Tuesday, March 26, 2013

Pastor? Community Organizer!

As long as I have been a Christian, I have been skeptical of the pastoral system. Though I am not critical of pastors themselves, I do have a fair amount of discomfort with the idea that one person should be singled out as "the minister," with the rest of the church relegated to support roles. You could say that I am especially committed to the concept of the priesthood of all believers, the responsibility that each one of us has for living as disciples of Jesus.

Though there are certainly dangers in the single-pastor model, I have also observed that when leadership is everyone's job, it often becomes no one's job. In my experience, a lack of explicitly recognized leadership can be a mask for hidden and informal structures that, when dysfunctional, cannot be questioned. It is extremely difficult to critique faulty leadership in a community that does not admit to having leaders! I have been part of communities where the refusal or inability to recognize and empower Spirit-led leadership has resulted in conflict, dysfunction and stagnation.

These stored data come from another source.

Lemma rev_app_app (s t u : string) : String.rev_app (String.rev_app s t) u = String.rev_app t (s +:+ u).
Proof. revert t. induction s as [|a s IH]; intros t; [done|]. simpl. by rewrite IH. Qed.

(** The words of a text: a last word, or a word and a space in front of words. *)
Lemma words_go_some c w : no_space w = true -> String.words_go (Some c) w = [String.rev (String.rev_app w c)].
Proof.
  revert c. induction w as [|a w IH]; intros c; [done|]. simpl. intros [Ha Hw]%andb_true_iff.
  apply negb_true_iff in Ha. rewrite Ha. simpl. by rewrite IH.
Qed.

Lemma words_go_space c w rest :
  no_space w = true ->
  String.words_go (Some c) (w +:+ String " " rest) = String.rev (String.rev_app w c) :: String.words rest.
Proof.
  revert c. induction w as [|a w IH]; intros c; [done|]. rewrite str_app_cons. simpl.
  intros [Ha Hw]%andb_true_iff. apply negb_true_iff in Ha. rewrite Ha. simpl. by rewrite IH.
Qed.

Lemma is_word_cons w : is_word w = true -> exists a r, w = String a r /\ Ascii.is_space a = false /\ no_space r = true.
Proof.
  destruct w as [|a r]; [done|]. unfold is_word. simpl. intros [Ha Hr]%andb_true_iff.
  apply negb_true_iff in Ha. by exists a, r.
Qed.

Lemma fields_word w : is_word w = true -> Str.fields w = [w].
Proof.
  intros (a & r & -> & Ha & Hr)%is_word_cons. unfold Str.fields, String.words. simpl. rewrite Ha. simpl.
  rewrite words_go_some by done. unfold String.rev. by rewrite rev_app_app; simpl; rewrite str_app_nil_r.
Qed.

In spite of the risks that I see in the traditional pastoral model, I cannot deny the advantages of designating particular individuals as leaders within the community. At the same time, the single-pastor pattern of many churches just does not seem to work very well in our present situation, if it ever did. The work of the church is simply too great a burden for any one person to carry.

I am increasingly convinced that we need a way forward that is trapped neither in the informal power structures that can suffocate and stagnate our communities, nor in a pastoral system in which all responsibility and decision-making is vested in one person. What might an alternative model look like?